# Dataset entries:

=== Section Start ===

(** A forced [fetch] always issues its remote call; it either stores
    the decoded payload or hands the failure to the [catch] block. *)
Lemma fetch_forced_spec (endpoint : string) (o : FetchOptions) (w : World) :
  let key := getCacheKey endpoint (filters o) in
  let req := fetchRequest endpoint o in
  forceRefresh o = true ->
  exists elapsed res,
    transport env (length (traffic w)) req = (elapsed, res)
    /\ match remoteFailure res with
       | Some err =>
           fetch env endpoint o w = fetchCatch key err (recordCall req elapsed res w)
       | None =>
           exists r d, res = Resolves r /\ ok r = true /\ json r = Some d
             /\ fetch env endpoint o w =
                  (Return d, refreshed env key req elapsed r d (ttl o) w)
       end.
Proof.
  intros key req Hforce. subst key req.
  destruct (transport env (length (traffic w)) (fetchRequest endpoint o))
    as [elapsed res] eqn:Hnet.
  exists elapsed, res. split; [done|].
  destruct (remoteFailure res) as [err|] eqn:Hfail.
  - unfold fetch, bind. rewrite Hforce. unfold ret at 1.
    by apply fetch_try_failure.
  - destruct res as [reason|r]; [done|]. simpl in Hfail.
    destruct (ok r) eqn:Hok; [|done]. simpl in Hfail.
    destruct (json r) as [d|] eqn:Hjson; [|done].
    exists r, d. repeat split; try done.
    apply fetch_refresh; auto.
Qed.

(** When a forced [fetch] returns a value, that value is the payload
    of the key's entry afterwards, exactly one remote call was logged,
    and no key of the store was removed. *)
Lemma fetch_forced_returns (endpoint : string) (o : FetchOptions) (w w1 : World)
    (v : Outcome JsValue) :
  let key := getCacheKey endpoint (filters o) in
  forceRefresh o = true ->
  fetch env endpoint o w = (v, w1) ->
  (exists res, traffic w1 = traffic w ++ [(fetchRequest endpoint o, res)]
               /\ (remoteFailure res <> None -> memory w1 = memory w))
  /\ (forall k, is_Some (memory w !! k) -> is_Some (memory w1 !! k))
  /\ (forall d, v = Return d -> exists e, memory w1 !! key = Some e /\ data e = d).
Proof.
  intros key Hforce Hrun. subst key.
  destruct (fetch_forced_spec endpoint o w Hforce) as (elapsed & res & Hnet & Hcases).
  destruct (remoteFailure res) as [err|] eqn:Hfail.
  - rewrite Hcases in Hrun. unfold fetchCatch in Hrun. simpl in Hrun.
    destruct (memory w !! getCacheKey endpoint (filters o)) as [e|] eqn:Hentry;
      inversion Hrun; subst; simpl.
    + split; [eauto|]. split; [done|]. intros d [= <-]. eauto.
    + split; [eauto|]. split; [done|]. by intros d.
  - destruct Hcases as (r & d & -> & Hok & Hjson & Hfetch).
    rewrite Hfetch in Hrun. inversion Hrun; subst; simpl.
    split; [exists (Resolves r); split; [done|]; by rewrite Hfail|].
    split.
    + intros k Hk. destruct (decide (k = getCacheKey endpoint (filters o))) as [->|Hne].
      * rewrite lookup_insert_eq. eauto.
      * by rewrite lookup_insert_ne.
    + intros d' [= <-]. rewrite lookup_insert_eq. eauto.
Qed.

=== Section End ===

# Work task:
Your reply should hold only the lines from the first line of the records through the one with "(memory w1 !! k))", reproduced word for word.

# Task result:
(** A forced [fetch] always issues its remote call; it either stores
    the decoded payload or hands the failure to the [catch] block. *)
Lemma fetch_forced_spec (endpoint : string) (o : FetchOptions) (w : World) :
  let key := getCacheKey endpoint (filters o) in
  let req := fetchRequest endpoint o in
  forceRefresh o = true ->
  exists elapsed res,
    transport env (length (traffic w)) req = (elapsed, res)
    /\ match remoteFailure res with
       | Some err =>
           fetch env endpoint o w = fetchCatch key err (recordCall req elapsed res w)
       | None =>
           exists r d, res = Resolves r /\ ok r = true /\ json r = Some d
             /\ fetch env endpoint o w =
                  (Return d, refreshed env key req elapsed r d (ttl o) w)
       end.
Proof.
  intros key req Hforce. subst key req.
  destruct (transport env (length (traffic w)) (fetchRequest endpoint o))
    as [elapsed res] eqn:Hnet.
  exists elapsed, res. split; [done|].
  destruct (remoteFailure res) as [err|] eqn:Hfail.
  - unfold fetch, bind. rewrite Hforce. unfold ret at 1.
    by apply fetch_try_failure.
  - destruct res as [reason|r]; [done|]. simpl in Hfail.
    destruct (ok r) eqn:Hok; [|done]. simpl in Hfail.
    destruct (json r) as [d|] eqn:Hjson; [|done].
    exists r, d. repeat split; try done.
    apply fetch_refresh; auto.
Qed.

(** When a forced [fetch] returns a value, that value is the payload
    of the key's entry afterwards, exactly one remote call was logged,
    and no key of the store was removed. *)
Lemma fetch_forced_returns (endpoint : string) (o : FetchOptions) (w w1 : World)
    (v : Outcome JsValue) :
  let key := getCacheKey endpoint (filters o) in
  forceRefresh o = true ->
  fetch env endpoint o w = (v, w1) ->
  (exists res, traffic w1 = traffic w ++ [(fetchRequest endpoint o, res)]
               /\ (remoteFailure res <> None -> memory w1 = memory w))
  /\ (forall k, is_Some (memory w !! k) -> is_Some (memory w1 !! k))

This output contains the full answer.